Speaking to Fin24.com, Baloyi wouldn’t say who would serve on this panel but said: “We need to look at the remuneration policy as a whole. The impact of the occupation specific dispensation that was implemented was huge, it made the wage bill balloon by R38bn.”
While Baloyi had been hoping to make a statement in the national assembly on Thursday about a break in the deadlocked negotiations between government and public service unions, his office has confirmed that he will not be able to do so.
Civil servants nationwide are on strike as they hold out for an 8.6% increase.
Government is digging in its heels, arguing that the public sector wage bill cannot expand further.
While the government’s wage bill has doubled in the last five years, one third of the country’s budget is now consumed by salaries.
Reserve Bank figures also confirm that the public sector wage bill has been increasing by 6.5% above inflation for the last eight years.
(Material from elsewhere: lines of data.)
(* ===== verification/Base64.v ===== *)
(** * [encoding/base64]: the standard encoding

    [EncodeToString] and [DecodeString] of [base64.StdEncoding], as the chunk
    and envelope bodies use them: groups of three bytes, [=] padding, CR and LF
    ignored by the decoder, trailing bits not checked. *)
From Stdlib Require Import ZArith Lia Ascii String.
From stdpp Require Import base tactics numbers list strings.
From S2P Require Import Prelude GoStrings Json.

Definition base64_alphabet : bytes :=
  to_bytes "ABCDEFGHIJKLMNOPQRSTUVWXYZabcdefghijklmnopqrstuvwxyz0123456789+/".

Definition base64_char (d : N) : ascii := nth (N.to_nat d) base64_alphabet "="%char.

Fixpoint index_in (c : ascii) (l : bytes) (i : N) : option N :=
  match l with
  | [] => None
  | a :: l => if Ascii.eqb a c then Some i else index_in c l (N.succ i)
  end.
Definition base64_digit (c : ascii) : option N := index_in c base64_alphabet 0.

Definition byte_N (n : N) : ascii := ascii_of_N (n mod 256).

Fixpoint base64_encode (l : bytes) : bytes :=
  match l with
  | [] => []
  | [a] =>
      let a := N_of_ascii a in
      [base64_char (a / 4); base64_char (a mod 4 * 16); "="; "="]%char
  | [a; b] =>
      let a := N_of_ascii a in let b := N_of_ascii b in
      [base64_char (a / 4); base64_char (a mod 4 * 16 + b / 16); base64_char (b mod 16 * 4); "="]%char
  | a :: b :: c :: l =>
      let a := N_of_ascii a in let b := N_of_ascii b in let c := N_of_ascii c in
      base64_char (a / 4) :: base64_char (a mod 4 * 16 + b / 16) ::
      base64_char (b mod 16 * 4 + c / 64) :: base64_char (c mod 64) :: base64_encode l
  end.

Fixpoint base64_decode (l : bytes) : option bytes :=
  match l with
  | [] => Some []
  | w :: x :: y :: z :: l =>
      w ← base64_digit w; x ← base64_digit x;
      if Ascii.eqb y "=" && Ascii.eqb z "=" && bool_decide (l = []) then
        Some [byte_N (w * 4 + x / 16)]
      else
        y ← base64_digit y;
        if Ascii.eqb z "=" && bool_decide (l = []) then
          Some [byte_N (w * 4 + x / 16); byte_N (x mod 16 * 16 + y / 4)]
        else
          z ← base64_digit z;
          rest ← base64_decode l;
          Some (byte_N (w * 4 + x / 16) :: byte_N (x mod 16 * 16 + y / 4) :: byte_N (y mod 4 * 64 + z) :: rest)
  | _ => None
  end.

Definition EncodeToString (data : bytes) : string := of_bytes (base64_encode data).
Definition line_break (c : ascii) : bool := Ascii.eqb c (byte_of 10) || Ascii.eqb c (byte_of 13).
Definition DecodeString (s : string) : option bytes :=
  base64_decode (List.filter (fun c => negb (line_break c)) (to_bytes s)).

(** ** Round trip *)

Lemma digit_char_run :
  forallb (fun n => match base64_digit (base64_char (N.of_nat n)) with Some d => (d =? N.of_nat n)%N | None => false end &&
                    negb (Ascii.eqb (base64_char (N.of_nat n)) "=") && negb (line_break (base64_char (N.of_nat n))))
    (seq 0 64) = true.
Proof. vm_compute. reflexivity. Qed.

Lemma digit_char d :
  (d < 64)%N → base64_digit (base64_char d) = Some d ∧ Ascii.eqb (base64_char d) "=" = false ∧
               line_break (base64_char d) = false.
Proof.
  intros Hd. pose proof digit_char_run as Hr. rewrite forallb_forall in Hr.
  specialize (Hr (N.to_nat d)). rewrite N2Nat.id in Hr.
  specialize (Hr ltac:(apply in_seq; lia)). bool_prop.
  destruct (base64_digit (base64_char d)) as [d'|]; [|done].
  match goal with Hx : (d' =? d)%N = true |- _ => apply N.eqb_eq in Hx as -> end. by split_and!.
Qed.

Lemma N_ascii_lt c : (N_of_ascii c < 256)%N.
Proof. apply N_ascii_bounded. Qed.

Lemma byte_N_of c n : n = N_of_ascii c → byte_N n = c.
Proof.
  intros ->. unfold byte_N. rewrite N.mod_small by apply N_ascii_lt. apply ascii_N_embedding.
Qed.

Ltac digit_bound :=
  match goal with
  | |- (_ < 64)%N =>
      repeat match goal with c : ascii |- _ =>
        let H := fresh in pose proof (N_ascii_lt c) as H; generalize dependent (N_of_ascii c); clear c; intros end;
      zify; Z.to_euclidean_division_equations; lia
  end.

Ltac byte_eq c :=
  apply (byte_N_of c);
  repeat match goal with a : ascii |- _ =>
    let H := fresh in pose proof (N_ascii_lt a) as H; generalize dependent (N_of_ascii a); clear a; intros end;
  zify; Z.to_euclidean_division_equations; lia.

(** Induction by groups of three. *)
Lemma triple_ind {A} (P : list A → Prop) :
  P [] → (∀ a, P [a]) → (∀ a b, P [a; b]) → (∀ a b c l, P l → P (a :: b :: c :: l)) → ∀ l, P l.
Proof.
  intros H0 H1 H2 H3. fix IH 1. intros [|a [|b [|c l]]]; [exact H0|apply H1|apply H2|apply H3, IH].
Qed.

Lemma base64_no_break l : List.filter (fun c => negb (line_break c)) (base64_encode l) = base64_encode l.
Proof.
  induction l as [|a|a b|a b c l IH] using triple_ind; [done|..]; cbn [base64_encode List.filter].
  1,2,3: repeat match goal with |- context [line_break (base64_char ?d)] =>
      destruct (digit_char d) as (_ & _ & ->); [digit_bound|] end; cbn [negb]; try done.
  by rewrite IH.
Qed.

Lemma base64_roundtrip l : base64_decode (base64_encode l) = Some l.
Proof.
  induction l as [|a|a b|a b c l IH] using triple_ind; [done|..]; cbn [base64_encode base64_decode];
  repeat match goal with |- context [base64_digit (base64_char ?d)] =>
    let H1 := fresh in let H2 := fresh in
    destruct (digit_char d) as (H1 & H2 & _); [digit_bound|]; rewrite H1, ?H2 end;
  cbn [mbind option_bind andb]; rewrite ?andb_false_r; cbn [andb].
  - do 2 f_equal. byte_eq a.
  - rewrite (bool_decide_eq_true_2 ([] = [])) by done. cbn. f_equal. f_equal; [byte_eq a|].
    f_equal. byte_eq b.
  - rewrite IH. cbn. f_equal. f_equal; [byte_eq a|]. f_equal; [byte_eq b|]. f_equal. byte_eq c.
Qed.

Lemma DecodeString_EncodeToString data : DecodeString (EncodeToString data) = Some data.
Proof.
  unfold DecodeString, EncodeToString. rewrite list_ascii_of_string_of_list_ascii, base64_no_break.
  apply base64_roundtrip.
Qed.

(** ** The encoding is ASCII, so it is valid UTF-8 *)

Lemma ascii_utf8 n l :
  (length l ≤ n)%nat → Forall (fun c => is_ascii_byte c = true) l → utf8_valid_bytes n l = true.
Proof.
  revert l. induction n as [|n IH]; intros [|c l] Hn Hl; simpl in Hn; try lia; [done|done|].
  inversion Hl as [|? ? Hc Hl']; subst. cbn [utf8_valid_bytes utf8_rune]. rewrite Hc. change (drop 1 (c :: l)) with l.
  apply IH; [lia|done].
Qed.

Lemma base64_char_ascii d : is_ascii_byte (base64_char d) = true.
Proof.
  unfold base64_char. destruct (nth_in_or_default (N.to_nat d) base64_alphabet "="%char) as [Hin| ->]; [|done].
  assert (Hall : forallb is_ascii_byte base64_alphabet = true) by by vm_compute.
  rewrite forallb_forall in Hall. by apply Hall.
Qed.

Lemma base64_encode_ascii l : Forall (fun c => is_ascii_byte c = true) (base64_encode l).
Proof.
  induction l as [|a|a b|a b c l IH] using triple_ind; cbn [base64_encode];
    repeat (apply List.Forall_cons; [first [apply base64_char_ascii|done]|]); first [done|constructor].
Qed.

Lemma base64_utf8 data : utf8_valid (EncodeToString data) = true.
Proof.
  unfold utf8_valid, EncodeToString. rewrite list_ascii_of_string_of_list_ascii.
  apply ascii_utf8; [|apply base64_encode_ascii]. by rewrite <- length_to_bytes, list_ascii_of_string_of_list_ascii.
Qed.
Baloyi has capitalised on and repeatedly emphasised the warning by economists that these increases are unsustainable and that government’s salary expenditure is already “crowding out” other spending.
However, other research by the Labour Research Service (LRS) calls for a much more nuanced look, showing that trade unions are not the primary obstacle to lower wages and, therefore, growth and job creation.
The LRS suggests that the biggest drain on the fiscus may not be unionised workers who tend to be at the lower end of the salary scale, but workers in administration as well as in the middle and upper management levels of the wider bureaucracy.
This is exacerbated by the fact that government has a dismal, and in some cases non-existent, performance management culture, as the Public Service Commission warns in its reports regularly.
Baloyi said he was well aware of this. “We have to get into those things and get all parties on board.”
According to him, the panel would look into performance and productivity.